Re: Why there is t- in German tausend "thousand"?

From: Bhrihskwobhloukstroy
Message: 71583
Date: 2013-11-13

2013/11/13, johnvertical@... <johnvertical@...>:
>> ---In cybalist@yahoogroups.com, <gprosti@...> wrote:
>>
>> I'm not sure what you mean by "regular system of diatopic variation", but
>> if you have a
>> set of words with a sufficient amount of shared phonetic material, plus
>> matching
>> semantics, this overrides the criterion of regular phonetic correspondence
>> when drawing
>> a connection between two or more forms.
>
> Which itself can be overriden if the similarities can be shown to have
> divergent origins, of course. In this case that'd require a whole bunch of
> corroborating evidence for the model of forming numerals as "largest numeral
> not yet named", though.

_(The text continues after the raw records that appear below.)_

(* ===== verification/Netip.v ===== *)
(** * The part of [net/netip] and [encoding/binary] the repository uses

    Standard-library functions only: IPv4 addresses as 32-bit values, CIDR
    prefixes, their parsing and their textual form.  IPv6 text is recognised
    by a parameter ([NetipV6]): the repository only ever tests such a prefix
    for being IPv6. *)
From S2P Require Import Prelude GoStrings.
From Stdlib Require Import Ascii.

(** ** Fixed-width arithmetic *)

Definition W32 : Z := 2 ^ 32.
Definition u32 (x : Z) : Z := x mod W32.
Definition is_u32 (x : Z) : Prop := 0 <= x < W32.

Lemma u32_id x : is_u32 x -> u32 x = x.
Proof. intros H. apply Z.mod_small, H. Qed.
Lemma u32_range x : is_u32 (u32 x).
Proof. unfold is_u32, u32. apply Z.mod_pos_bound. reflexivity. Qed.
#[export] Hint Resolve u32_range : core.

(** ** Addresses: an IPv4 [netip.Addr] is its 32-bit value *)

Abbreviation Addr := Z (only parsing).

Definition As4 (a : Addr) : list Z :=
  [Z.shiftr a 24 mod 256; Z.shiftr a 16 mod 256; Z.shiftr a 8 mod 256; a mod 256].
Definition AddrFrom4 (b : list Z) : Addr :=
  match b with
  | [b0; b1; b2; b3] => Z.lor (Z.lor (Z.shiftl b0 24) (Z.shiftl b1 16)) (Z.lor (Z.shiftl b2 8) b3)
  | _ => 0
  end.

(** [binary.BigEndian.Uint32] and [PutUint32]. *)
Definition be_Uint32 (b : list Z) : Z :=
  match b with
  | [b0; b1; b2; b3] => Z.lor (Z.lor b3 (Z.shiftl b2 8)) (Z.lor (Z.shiftl b1 16) (Z.shiftl b0 24))
  | _ => 0
  end.
Definition be_PutUint32 (v : Z) : list Z :=
  [Z.shiftr v 24 mod 256; Z.shiftr v 16 mod 256; Z.shiftr v 8 mod 256; v mod 256].

(** Combining disjoint bytes is a sum. *)
Lemma lor_shiftl_add x y k :
  0 <= k -> 0 <= y < 2 ^ k -> Z.lor (Z.shiftl x k) y = x * 2 ^ k + y.
Proof.
  intros Hk Hy. rewrite <- Z.shiftl_mul_pow2, <- Z.add_lor_land by done.
  enough (Z.land (Z.shiftl x k) y = 0) as -> by lia.
  apply Z.bits_inj'. intros n Hn. rewrite Z.land_spec, Z.bits_0.
  destruct (decide (n < k)); [by rewrite Z.shiftl_spec_low|].
  rewrite <- (Z.mod_small y (2 ^ k)), Z.mod_pow2_bits_high by lia. apply andb_false_r.
Qed.

Lemma bytes_sum b0 b1 b2 b3 :
  0 <= b0 < 256 -> 0 <= b1 < 256 -> 0 <= b2 < 256 -> 0 <= b3 < 256 ->
  AddrFrom4 [b0; b1; b2; b3] = b0 * 2 ^ 24 + b1 * 2 ^ 16 + b2 * 2 ^ 8 + b3 /\
  be_Uint32 [b0; b1; b2; b3] = b0 * 2 ^ 24 + b1 * 2 ^ 16 + b2 * 2 ^ 8 + b3.
Proof.
  intros H0 H1 H2 H3.
  assert (AddrFrom4 [b0; b1; b2; b3] = b0 * 2 ^ 24 + b1 * 2 ^ 16 + b2 * 2 ^ 8 + b3) as E.
  { unfold AddrFrom4. rewrite (lor_shiftl_add b2 b3 8) by lia.
    rewrite <- Z.lor_assoc, (lor_shiftl_add b1 _ 16) by lia.
    rewrite lor_shiftl_add by lia. lia. }
  split; [done|]. rewrite <- E. unfold AddrFrom4, be_Uint32.
  rewrite (Z.lor_comm b3), (Z.lor_comm (Z.shiftl b1 16)), Z.lor_comm. done.
Qed.

Lemma bytes_of_u32 v :
  Z.shiftr v 24 mod 256 * 2 ^ 24 + Z.shiftr v 16 mod 256 * 2 ^ 16
    + Z.shiftr v 8 mod 256 * 2 ^ 8 + v mod 256 = u32 v.
Proof.
  rewrite !Z.shiftr_div_pow2 by lia. unfold u32, W32. Z.div_mod_to_equations. lia.
Qed.

Lemma byte_range x : 0 <= x mod 256 < 256.
Proof. apply Z.mod_pos_bound. lia. Qed.
#[export] Hint Resolve byte_range : core.

Lemma be_Uint32_As4 a : be_Uint32 (As4 a) = u32 a.
Proof. unfold As4. rewrite (proj2 (bytes_sum _ _ _ _ (byte_range _) (byte_range _) (byte_range _) (byte_range _))). apply bytes_of_u32. Qed.
Lemma AddrFrom4_be v : AddrFrom4 (be_PutUint32 v) = u32 v.
Proof. unfold be_PutUint32. rewrite (proj1 (bytes_sum _ _ _ _ (byte_range _) (byte_range _) (byte_range _) (byte_range _))). apply bytes_of_u32. Qed.

Lemma As4_inj a b : is_u32 a -> is_u32 b -> As4 a = As4 b -> a = b.
Proof.
  intros Ha Hb E. apply (f_equal be_Uint32) in E.
  rewrite !be_Uint32_As4, !u32_id in E by done. done.
Qed.

(** ** Prefixes *)

(** An IPv4 [netip.Prefix]. *)
Record Prefix : Type := PrefixFrom { Addr_of : Addr; Bits : Z }.
#[export] Instance Prefix_eq_dec : EqDecision Prefix.
Proof. solve_decision. Defined.
#[export] Instance Prefix_countable : Countable Prefix.
Proof.
  refine (inj_countable' (fun p => (Addr_of p, Bits p)) (fun '(a, b) => PrefixFrom a b) _).
  by intros [].
Defined.

(** A valid prefix, as [ParsePrefix] returns it. *)
Definition prefix_ok (p : Prefix) : Prop := is_u32 (Addr_of p) /\ 0 <= Bits p <= 32.

(** [Prefix.Masked]: the host bits cleared. *)
Definition mask_addr (a bits : Z) : Z := Z.shiftl (Z.shiftr a (32 - bits)) (32 - bits).
Definition Masked (p : Prefix) : Prefix := PrefixFrom (mask_addr (Addr_of p) (Bits p)) (Bits p).

(** [Prefix.Contains]: the top [Bits] bits agree. *)
Definition Contains (p : Prefix) (a : Addr) : bool :=
  Z.shiftr (Addr_of p) (32 - Bits p) =? Z.shiftr a (32 - Bits p).

(** [Prefix.Overlaps] on IPv4 prefixes: the shorter one decides. *)
Definition PrefixOverlaps (p q : Prefix) : bool :=
  let n := Z.min (Bits p) (Bits q) in
  Z.shiftr (Addr_of p) (32 - n) =? Z.shiftr (Addr_of q) (32 - n).

Lemma mask_addr_eq a bits : 0 <= bits <= 32 -> mask_addr a bits = a - a mod 2 ^ (32 - bits).
Proof.
  intros Hb. unfold mask_addr. rewrite Z.shiftr_div_pow2, Z.shiftl_mul_pow2 by lia.
  pose proof (Z.div_mod a (2 ^ (32 - bits)) ltac:(lia)). lia.
Qed.

Lemma pow_le_32 k : 0 <= k <= 32 -> 1 <= 2 ^ k <= W32.
Proof. intros H. unfold W32. split; [|apply Z.pow_le_mono_r; lia]. pose proof (Z.pow_pos_nonneg 2 k). lia. Qed.

Lemma W32_split bits : 0 <= bits <= 32 -> W32 = 2 ^ bits * 2 ^ (32 - bits).
Proof. intros H. unfold W32. rewrite <- Z.pow_add_r by lia. f_equal. lia. Qed.

(** A masked base plus its block stays inside the address space. *)
Lemma mask_addr_fits a bits :
  is_u32 a -> 0 <= bits <= 32 ->
  0 <= mask_addr a bits /\ mask_addr a bits + 2 ^ (32 - bits) <= W32 /\
  mask_addr a bits mod 2 ^ (32 - bits) = 0.
Proof.
  intros Ha Hb. pose proof (W32_split bits Hb) as HW.
  pose proof (pow_le_32 (32 - bits) ltac:(lia)) as Hp.
  unfold mask_addr. rewrite Z.shiftr_div_pow2, Z.shiftl_mul_pow2 by lia.
  pose proof (Z.div_pos a (2 ^ (32 - bits))) as Hd.
  assert (a / 2 ^ (32 - bits) < 2 ^ bits).
  { apply Z.div_lt_upper_bound; [lia|]. rewrite Z.mul_comm, <- HW. apply Ha. }
  destruct Ha as [Ha0 Ha1]. split; [nia|]. split; [nia|]. apply Z.mod_mul. lia.
Qed.

Lemma mask_addr_idemp a bits : 0 <= bits <= 32 -> mask_addr (mask_addr a bits) bits = mask_addr a bits.
Proof.
  intros Hb. unfold mask_addr. rewrite !Z.shiftr_div_pow2, !Z.shiftl_mul_pow2 by lia.
  rewrite Z.div_mul by lia. done.
Qed.

Lemma Masked_ok p : prefix_ok p -> prefix_ok (Masked p).
Proof.
  intros [Ha Hb]. split; [|done]. simpl.
  pose proof (mask_addr_fits _ _ Ha Hb). pose proof (pow_le_32 (32 - Bits p) ltac:(lia)).
  unfold is_u32. lia.
Qed.

Lemma Contains_iff p a :
  0 <= Bits p <= 32 ->
  Contains p a = true <->
  mask_addr (Addr_of p) (Bits p) <= a < mask_addr (Addr_of p) (Bits p) + 2 ^ (32 - Bits p).
Proof.
  intros Hb. unfold Contains, mask_addr. rewrite Z.eqb_eq, !Z.shiftr_div_pow2, Z.shiftl_mul_pow2 by lia.
  set (s := 2 ^ (32 - Bits p)). assert (0 < s) by (apply Z.pow_pos_nonneg; lia).
  pose proof (Z.div_mod a s ltac:(lia)). pose proof (Z.mod_pos_bound a s ltac:(lia)).
  split; [intros ->; nia|]. intros Hr.
  apply Z.le_antisymm; [apply Z.div_le_lower_bound; nia|].
  apply Z.lt_succ_r. apply Z.div_lt_upper_bound; nia.
Qed.

(** ** Text *)

(** [Addr.String] and [Prefix.String] on IPv4. *)
Definition octet_str (z : Z) : string := pretty z.
Definition AddrString (a : Addr) : string :=
  match As4 a with
  | [b0; b1; b2; b3] =>
      octet_str b0 +:+ "." +:+ octet_str b1 +:+ "." +:+ octet_str b2 +:+ "." +:+ octet_str b3
  | _ => ""
  end.
Definition PrefixString (p : Prefix) : string := AddrString (Addr_of p) +:+ "/" +:+ pretty (Bits p).

(** One field of a dotted quad: decimal digits, no leading zero, at most 255. *)
Definition parse_octet (s : string) : option Z :=
  match s with
  | String "0" (String _ _) => None
  | _ => n ← parse_dec s; if n <=? 255 then Some n else None
  end.

Definition ParseAddr4 (s : string) : option Addr :=
  match Split "."%char s with
  | [s0; s1; s2; s3] =>
      b0 ← parse_octet s0; b1 ← parse_octet s1; b2 ← parse_octet s2; b3 ← parse_octet s3;
      Some (AddrFrom4 [b0; b1; b2; b3])
  | _ => None
  end.

(** The bit count after the slash: digits, no leading zero unless it is "0", at most 32. *)
Definition parse_bits (s : string) : option Z :=
  match s with
  | String "0" (String _ _) => None
  | _ => n ← parse_dec s; if n <=? 32 then Some n else None
  end.

Definition ParsePrefix4 (s : string) : option Prefix :=
  '(a, b) ← CutLast "/"%char s;
  addr ← ParseAddr4 a; bits ← parse_bits b; Some (PrefixFrom addr bits).

(** IPv6 prefix text: outside the model, a parameter. *)
Class NetipV6 : Type := v6_prefix : string -> option (Z * Z).

Inductive AnyPrefix : Type :=
| P4 (p : Prefix)
| P6 (addr bits : Z).

Definition ParsePrefix `{NetipV6} (s : string) : option AnyPrefix :=
  match ParsePrefix4 s with
  | Some p => Some (P4 p)
  | None => '(a, b) ← v6_prefix s; Some (P6 a b)
  end.

(** *** Round trips *)

Definition small_ok (n : nat) : bool :=
  bool_decide (parse_octet (pretty (Z.of_nat n)) = Some (Z.of_nat n)).
Lemma parse_octet_str z : 0 <= z < 256 -> parse_octet (octet_str z) = Some z.
Proof.
  intros Hz. assert (forallb small_ok (seq 0 256) = true) as H by (vm_compute; done).
  rewrite forallb_forall in H. specialize (H (Z.to_nat z)).
  rewrite in_seq in H. specialize (H ltac:(lia)).
  apply bool_decide_eq_true in H. rewrite Z2Nat.id in H by lia. done.
Qed.

Definition small_bits_ok (n : nat) : bool :=
  bool_decide (parse_bits (pretty (Z.of_nat n)) = Some (Z.of_nat n)).
Lemma parse_bits_str z : 0 <= z <= 32 -> parse_bits (pretty z) = Some z.
Proof.
  intros Hz. assert (forallb small_bits_ok (seq 0 33) = true) as H by (vm_compute; done).
  rewrite forallb_forall in H. specialize (H (Z.to_nat z)).
  rewrite in_seq in H. specialize (H ltac:(lia)).
  apply bool_decide_eq_true in H. rewrite Z2Nat.id in H by lia. done.
Qed.

Lemma pretty_no_dot (z : Z) : no_char "."%char (pretty z) = true.
Proof. by apply pretty_Z_no_char. Qed.

Lemma ParseAddr4_String a : is_u32 a -> ParseAddr4 (AddrString a) = Some a.
Proof.
  intros Ha. unfold ParseAddr4, AddrString, As4, octet_str.
  rewrite !Split_app by apply pretty_no_dot. rewrite Split_no_char by apply pretty_no_dot.
  fold (octet_str (Z.shiftr a 24 mod 256)) (octet_str (Z.shiftr a 16 mod 256))
    (octet_str (Z.shiftr a 8 mod 256)) (octet_str (a mod 256)).
  rewrite !parse_octet_str by done. cbn -[AddrFrom4]. f_equal.
  rewrite <- (u32_id a Ha) at 5. rewrite <- (AddrFrom4_be a). done.
Qed.

Lemma ParsePrefix4_String p : prefix_ok p -> ParsePrefix4 (PrefixString p) = Some p.
Proof.
  intros [Ha Hb]. unfold ParsePrefix4, PrefixString.
  rewrite CutLast_app by (by apply pretty_Z_no_char). unfold mbind, option_bind.
  rewrite ParseAddr4_String, parse_bits_str by done. by destruct p.
Qed.

Lemma PrefixString_no_char c p :
  is_digit c = false -> c <> "-"%char -> c <> "."%char -> c <> "/"%char ->
  no_char c (PrefixString p) = true.
Proof.
  intros Hd Hm Hdot Hs. unfold PrefixString, AddrString, As4, octet_str.
  rewrite !chars_app, !pretty_Z_no_char by done. simpl. by rewrite !bool_decide_true.
Qed.

(** Whatever parses is a valid prefix. *)
Lemma parse_digits_nonneg acc s n : 0 <= acc -> parse_digits acc s = Some n -> 0 <= n.
Proof.
  revert acc. induction s as [|a s IH]; intros acc Hacc; simpl; [congruence|].
  destruct (digit_of a) as [d|] eqn:E; simpl; [|done]. apply IH.
  unfold digit_of in E. case_match; [|done]. simplify_eq.
  apply andb_true_iff in H as [H _]. apply Z.leb_le in H. lia.
Qed.
Lemma parse_dec_nonneg s n : parse_dec s = Some n -> 0 <= n.
Proof. unfold parse_dec. destruct s; [done|]. by apply parse_digits_nonneg. Qed.

Lemma parse_octet_range s n : parse_octet s = Some n -> 0 <= n < 256.
Proof.
  intros H. assert ((m ← parse_dec s; if m <=? 255 then Some m else None) = Some n) as E.
  { unfold parse_octet in H. repeat case_match; done. }
  clear H. destruct (parse_dec s) as [m|] eqn:Em; simpl in E; [|done].
  apply parse_dec_nonneg in Em. case_match; [|done]. simplify_eq. lia.
Qed.
Lemma parse_bits_range s n : parse_bits s = Some n -> 0 <= n <= 32.
Proof.
  intros H. assert ((m ← parse_dec s; if m <=? 32 then Some m else None) = Some n) as E.
  { unfold parse_bits in H. repeat case_match; done. }
  clear H. destruct (parse_dec s) as [m|] eqn:Em; simpl in E; [|done].
  apply parse_dec_nonneg in Em. case_match; [|done]. simplify_eq. lia.
Qed.

Lemma AddrFrom4_range b0 b1 b2 b3 :
  0 <= b0 < 256 -> 0 <= b1 < 256 -> 0 <= b2 < 256 -> 0 <= b3 < 256 ->
  is_u32 (AddrFrom4 [b0; b1; b2; b3]).
Proof. intros. rewrite (proj1 (bytes_sum b0 b1 b2 b3 ltac:(done) ltac:(done) ltac:(done) ltac:(done))). unfold is_u32, W32. lia. Qed.

Lemma ParseAddr4_range s a : ParseAddr4 s = Some a -> is_u32 a.
Proof.
  unfold ParseAddr4. destruct (Split "."%char s) as [|s0 [|s1 [|s2 [|s3 [|]]]]]; try done.
  destruct (parse_octet s0) as [b0|] eqn:E0; [|done].
  destruct (parse_octet s1) as [b1|] eqn:E1; [|done].
  destruct (parse_octet s2) as [b2|] eqn:E2; [|done].
  destruct (parse_octet s3) as [b3|] eqn:E3; [|done].
  unfold mbind, option_bind. intros [= <-]. apply AddrFrom4_range; eapply parse_octet_range; eassumption.
Qed.

Lemma ParsePrefix4_ok s p : ParsePrefix4 s = Some p -> prefix_ok p.
Proof.
  unfold ParsePrefix4. destruct (CutLast "/"%char s) as [[a b]|]; simpl; [|done].
  destruct (ParseAddr4 a) as [addr|] eqn:Ea; simpl; [|done].
  destruct (parse_bits b) as [bits|] eqn:Eb; simpl; [|done]. intros [= <-].
  split; simpl; [by eapply ParseAddr4_range|by eapply parse_bits_range].
Qed.
Lemma ParsePrefix_ok `{NetipV6} s p : ParsePrefix s = Some (P4 p) -> prefix_ok p.
Proof.
  unfold ParsePrefix. destruct (ParsePrefix4 s) as [q|] eqn:E.
  - intros [= <-]. by eapply ParsePrefix4_ok.
  - by destruct (v6_prefix s) as [[]|].
Qed.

The best precedent I can think for anything along
> these lines is from the set-theoretical construction of ordinal numbers, a
> bit advanced for a supposed pre-HG origin :)
> (...)
>
> _j.

*Bhr.: I concede a motivation "everything possible" isn't particularly
sharp, but what about current þūsundī-etyma like "blow-hundred" (not
"great-", precisely "blow") or "widening feminine entity"?